Kang Senbai, Borgsmüller Nico, Valecha Monica, Markowska Magda, Kuipers Jack, Beerenwinkel Niko, Posada David, Szczurek Ewa
Faculty of Mathematics, Informatics and Mechanics, University of Warsaw, Warsaw, Poland.
Department of Biosystems Science and Engineering, ETH Zurich, Basel, 4058, Switzerland.
Genome Biol. 2025 Aug 25;26(1):255. doi: 10.1186/s13059-025-03738-9.

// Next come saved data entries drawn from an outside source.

(** C3, as amended: a payload that is malformed (it does not decode, is not
    an object, has another number of fields than its topic's, or has a time,
    an id or a reason of a wrong type as [malformed] says) is not dropped:
    the handler raises the exception Python answers it with.  It raises
    before its first write: every global is as it was, and nothing has been
    published or pushed. *)
Theorem malformed_payload_raises_before_writing (tp : topics) (lib : library)
    (e : env) (m : message) (g : globals) (x : exn) :
  malformed tp lib m = Some x ->
  on_mqtt_message tp lib e m g = mkRun g [] (inl x).
Proof.
  unfold malformed, missing_fields, wrong_types.
  rewrite on_mqtt_message_arm.
  destruct (arm_of tp m); cbn [fields_expected]; try discriminate.
  - destruct (shape_error 2 m) as [y |] eqn:Hs; [| discriminate].
    intros [= <-].
    apply (decode_shape_error 2 m unpack2); [exact unpack2_wrong_length|].
    exact Hs.
  - destruct (shape_error 4 m) as [y |] eqn:Hs.
    + intros [= <-].
      apply (decode_shape_error 4 m unpack4); [exact unpack4_wrong_length|].
      exact Hs.
    + apply on_overdue_scan_wrong_types, Hs.
  - destruct (shape_error 5 m) as [y |] eqn:Hs.
    + intros [= <-].
      apply (decode_shape_error 5 m unpack5); [exact unpack5_wrong_length|].
      exact Hs.
    + apply on_alerts_wrong_types, Hs.
Qed.

Lemma malformed_payload_raises_before_writing_witness :
  on_mqtt_message Sample.tp Sample.lib Sample.world
    {| topic := ALERTS Sample.tp;
       payload := Some (JObject [("valid", JBool false); ("reason", JNull);
                                 ("id", JStr "04a1b2c3");
                                 ("checkpoint", JStr "A");
                                 ("time", JInt 1700000650)]) |}
    Sample.selected
  = mkRun Sample.selected [] (inl AttributeError).
Proof.
  apply (malformed_payload_raises_before_writing Sample.tp Sample.lib).
  reflexivity.
Defined.

(** C3 fails as stated: an overdue event without its [time] and [checked]
    fields makes the handler raise [ValueError]. *)
Lemma truncated_overdue_event_raises :
  missing_fields Sample.tp Sample.truncated_overdue = Some ValueError
  /\ raised
       (on_mqtt_message Sample.tp Sample.lib Sample.world
          Sample.truncated_overdue Sample.selected)
     = Some ValueError.
Proof. split; reflexivity. Qed.

(** A scan result whose id is not a string raises too, after the alarm has
    been raised in full and before the push. *)
Example numeric_id_raises_after_alarm :
  let r := on_mqtt_message Sample.tp Sample.lib Sample.world
             {| topic := ALERTS Sample.tp;
                payload :=
                  Some (JObject [("valid", JBool false);
                                 ("reason", JStr "wrong checkpoint");
                                 ("id", JInt 42); ("checkpoint", JStr "A");
                                 ("time", JInt 1700000650)]) |}
             Sample.selected in
  r = mkRun
        (set_ALARMS (Some ["08:31:07"])
           (set_ALARM_TRIGGERED true Sample.selected))
        [Publish (ALARM Sample.tp) "ON" 2]
        (inl AttributeError).
Proof. reflexivity. Qed.

(** * Further properties *)

(** ** Every way a message can be handled *)

Lemma bind_silent {A B : Type} (m : M A) (k : A -> M B) (g : globals) :
  silent m ->
  bind m k g
  = match result (m g) with
    | inl x => mkRun g [] (inl x)
    | inr a => k a g
    end.
Proof.
  intro Hs. unfold bind. destruct (Hs g) as [Hf Ho]. rewrite Hf, Ho.
  destruct (result (m g)) as [x | a]; [reflexivity |].
  destruct (k a g); reflexivity.
Qed.

Lemma raise_alarm_run (tp : topics) (e : env) (g : globals) :
  raise_alarm tp e g
  = match ALARMS g with
    | Some history =>
        mkRun (alarm_recorded e history g) [Publish (ALARM tp) "ON" 2]
          (inr tt)
    | None => mkRun (set_ALARM_TRIGGERED true g) [] (inl AttributeError)
    end.
Proof.
  unfold raise_alarm. rewrite bind_assign. unfold bind, ALARMS_append.
  change (ALARMS (set_ALARM_TRIGGERED true g)) with (ALARMS g).
  destruct (ALARMS g); reflexivity.
Qed.

(** Steps over the statements of a handler that only compute: each either
    raises with nothing written or hands its value on. *)
Ltac walk :=
  repeat (rewrite bind_silent by silent_step;
          match goal with
          | |- context [match result ?r with _ => _ end] =>
              destruct (result r); [apply run_rejected |]
          end).

Lemma on_connected_run (tp : topics) (e : env) (m : message) (g : globals) :
  message_run tp e g (on_connected m g).
Proof.
  unfold on_connected. walk.
  match goal with p : (json * json)%type |- _ => destruct p as [client b] end.
  unfold match_client, device_writes.
  repeat match goal with
         | |- context [if ?c then _ else _] => destruct c
         end;
    first [ apply run_ignored | apply run_device; simpl; tauto ].
Qed.

Lemma on_overdue_scan_run (tp : topics) (lib : library) (e : env)
    (m : message) (g : globals) :
  message_run tp e g (on_overdue_scan tp lib e m g).
Proof.
  unfold on_overdue_scan. walk.
  match goal with
  | p : (json * json * json * json)%type |- _ =>
      destruct p as [[[id chk] time] checked]
  end.
  walk. unfold bind. rewrite raise_alarm_run.
  destruct (ALARMS g) as [history |] eqn:Ha; cbn.
  - apply run_alarm, Ha.
  - apply run_alarm_unrecorded, Ha.
Qed.

Lemma on_alerts_run (tp : topics) (lib : library) (e : env) (m : message)
    (g : globals) :
  message_run tp e g (on_alerts tp lib e m g).
Proof.
  unfold on_alerts.
  rewrite bind_silent by silent_step.
  destruct (result (json_loads m g)) as [x | p]; [apply run_rejected |].
  walk.
  match goal with
  | q : (json * json * json * json * json)%type |- _ =>
      destruct q as [[[[valid reason] id] chk] time]
  end.
  destruct (truthy valid).
  - unfold bind at 1. unfold call_update_circuit.
    destruct (update_circuit lib (SENTRY_CIRCUIT g) _) as [c [x |]]; cbn.
    + apply run_scan_failed.
    + destruct id; cbn;
        first [ apply run_scan_failed | apply run_scan_confirmed ].
  - walk. unfold bind at 1. rewrite raise_alarm_run.
    destruct (ALARMS g) as [history |] eqn:Ha; cbn.
    + destruct id; cbn;
        first [ apply run_alarm_unpushed, Ha | apply run_alarm, Ha ].
    + apply run_alarm_unrecorded, Ha.
Qed.

Lemma on_mqtt_message_run (tp : topics) (lib : library) (e : env)
    (m : message) (g : globals) :
  message_run tp e g (on_mqtt_message tp lib e m g).
Proof.
  rewrite on_mqtt_message_arm. destruct (arm_of tp m).
  - apply on_connected_run.
  - apply on_overdue_scan_run.
  - apply on_alerts_run.
  - apply run_done.
  - apply run_ignored.
Qed.


(** X2: alarm-on is published only by a run that has recorded the alarm: the
    flag is set and the history is the former one with the current time
    appended. *)
Theorem alarm_on_only_with_record (tp : topics) (lib : library) (e : env)
    (m : message) (g : globals) :
  In (Publish (ALARM tp) "ON" 2) (outputs (on_mqtt_message tp lib e m g)) ->
  exists history,
    ALARMS g = Some history
    /\ final (on_mqtt_message tp lib e m g) = alarm_recorded e history g.
Proof.
  destruct (on_mqtt_message_run tp lib e m g); cbn [outputs final In];
    intro Hin;
    repeat match goal with
           | H : _ \/ _ |- _ => destruct H
           | H : False |- _ => destruct H
           end;
    try discriminate; eauto.
Qed.

Lemma alarm_on_only_with_record_witness :
  exists history,
    ALARMS Sample.selected = Some history
    /\ final (on_mqtt_message Sample.tp Sample.lib Sample.world
                (Sample.overdue "04a1b2c3" "A" 1700000000) Sample.selected)
       = alarm_recorded Sample.world history Sample.selected.
Proof.
  apply (alarm_on_only_with_record Sample.tp Sample.lib Sample.world
           (Sample.overdue "04a1b2c3" "A" 1700000000) Sample.selected).
  left. reflexivity.
Defined.

(** X3: a run that raises has pushed nothing to the viewers, and a run
    publishes at most once. *)
Theorem raised_run_pushed_nothing (tp : topics) (lib : library) (e : env)
    (m : message) (g : globals) :
  (length (filter publishes (outputs (on_mqtt_message tp lib e m g))) <= 1)%nat
  /\ (forall x, raised (on_mqtt_message tp lib e m g) = Some x ->
                existsb pushes (outputs (on_mqtt_message tp lib e m g))
                = false).
Proof.
  destruct (on_mqtt_message_run tp lib e m g);
    cbn; split; try lia; intros; try reflexivity; discriminate.
Qed.

(** ** What every history keeps *)

Lemma exec_invariant (tp : topics) (lib : library) (P : globals -> Prop)
    (allowed : op -> bool) :
  (forall o g, allowed o = true -> P g -> P (step tp lib o g)) ->
  forall ops g,
    forallb allowed ops = true -> P g -> P (exec tp lib ops g).
Proof.
  intros Hstep ops. unfold exec.
  induction ops as [| o ops IH]; intros g Hall Hg; [exact Hg |].
  simpl in Hall. apply andb_prop in Hall. destruct Hall as [Ho Hall].
  simpl. apply IH; [exact Hall |]. apply Hstep; assumption.
Qed.

Ltac device_cases H :=
  unfold device_writes in H; simpl in H;
  repeat match type of H with
         | _ \/ _ => destruct H as [H | H]
         end;
  [subst .. | destruct H].

Lemma message_run_selection (tp : topics) (e : env) (g : globals)
    (r : run unit) :
  message_run tp e g r ->
  CURRENT_CIRCUIT (final r) = CURRENT_CIRCUIT g
  /\ PATHS (final r) = PATHS g
  /\ START (final r) = START g
  /\ END (final r) = END g
  /\ APP_CONNECTED (final r) = APP_CONNECTED g.
Proof.
  destruct 1 as [| | write b Hw | | | | | |];
    try (cbn; repeat split; reflexivity).
  device_cases Hw; cbn; repeat split; reflexivity.
Qed.

Lemma message_run_alarm_flag (tp : topics) (e : env) (g : globals)
    (r : run unit) :
  message_run tp e g r ->
  ALARM_TRIGGERED g = true -> ALARM_TRIGGERED (final r) = true.
Proof.
  destruct 1 as [| | write b Hw | | | | | |]; intro Hg;
    try (cbn; first [exact Hg | reflexivity]).
  device_cases Hw; exact Hg.
Qed.

Lemma message_run_completed (tp : topics) (e : env) (g : globals)
    (r : run unit) :
  message_run tp e g r ->
  CIRCUIT_COMPLETED g = true -> CIRCUIT_COMPLETED (final r) = true.
Proof.
  destruct 1 as [| | write b Hw | | | | | |]; intro Hg;
    try (cbn; first [exact Hg | reflexivity]).
  device_cases Hw; exact Hg.
Qed.

Lemma message_run_history (tp : topics) (e : env) (g : globals)
    (r : run unit) (history : list string) :
  message_run tp e g r ->
  ALARMS g = Some history ->
  ALARMS (final r) = Some history
  \/ ALARMS (final r) = Some (history ++ [now e])%list.
Proof.
  destruct 1 as [| | write b Hw | | | | h Hh | h t Hh |]; intro Hg;
    try (left; exact Hg).
  - device_cases Hw; left; exact Hg.
  - right. cbn. congruence.
  - right. cbn. congruence.
Qed.

(** X4: no entry point ever resets [APP_CONNECTED]: once the application
    has connected to the broker the flag stays true through every history,
    a later refused connection included. *)
Theorem app_connected_never_reset (tp : topics) (lib : library)
    (ops : list op) (g : globals) :
  APP_CONNECTED g = true -> APP_CONNECTED (exec tp lib ops g) = true.
Proof.
  intro Hg.
  apply (exec_invariant tp lib (fun g => APP_CONNECTED g = true)
           (fun _ => true)); [| apply forallb_forall; reflexivity | exact Hg].
  clear. intros o g _ Hg.
  destruct o as [[c |] | | rc | e m |]; simpl; try exact Hg.
  - unfold on_mqtt_connect. destruct (rc =? 0); [reflexivity | exact Hg].
  - destruct (message_run_selection tp e g _ (on_mqtt_message_run tp lib e m g))
      as (_ & _ & _ & _ & ->).
    exact Hg.
Qed.

Lemma app_connected_never_reset_witness :
  APP_CONNECTED
    (exec Sample.tp Sample.lib
       [MqttConnect 5; SelectCircuit (Some Sample.shift);
        MqttMessage Sample.world Sample.truncated_overdue; DeselectCircuit]
       (exec Sample.tp Sample.lib [MqttConnect 0] initial_globals))
  = true.
Proof.
  apply (app_connected_never_reset Sample.tp Sample.lib). reflexivity.
Defined.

With rapid advancements in single-cell DNA sequencing (scDNA-seq), various computational methods have been developed to study evolution and call variants on single-cell level. However, modeling deletions remains challenging because they affect total coverage in ways that are difficult to distinguish from technical artifacts. We present DelSIEVE, a statistical method that infers cell phylogeny and single-nucleotide variants, accounting for deletions, from scDNA-seq data. DelSIEVE distinguishes deletions from mutations and artifacts, detecting more evolutionary events than previous methods. Simulations show high performance, and application to cancer samples reveals varying amounts of deletions and double mutants in different tumors.
随着单细胞DNA测序(scDNA-seq)的快速发展,已经开发出各种计算方法来研究进化并在单细胞水平上识别变异。然而,对缺失进行建模仍然具有挑战性,因为它们对总覆盖率的影响方式难以与技术假象区分开来。我们提出了DelSIEVE,这是一种统计方法,可从scDNA-seq数据中推断细胞系统发育和单核苷酸变异,并考虑缺失情况。DelSIEVE能够区分缺失与突变及假象,比以前的方法检测到更多的进化事件。模拟显示出高性能,将其应用于癌症样本揭示了不同肿瘤中不同数量的缺失和双突变体。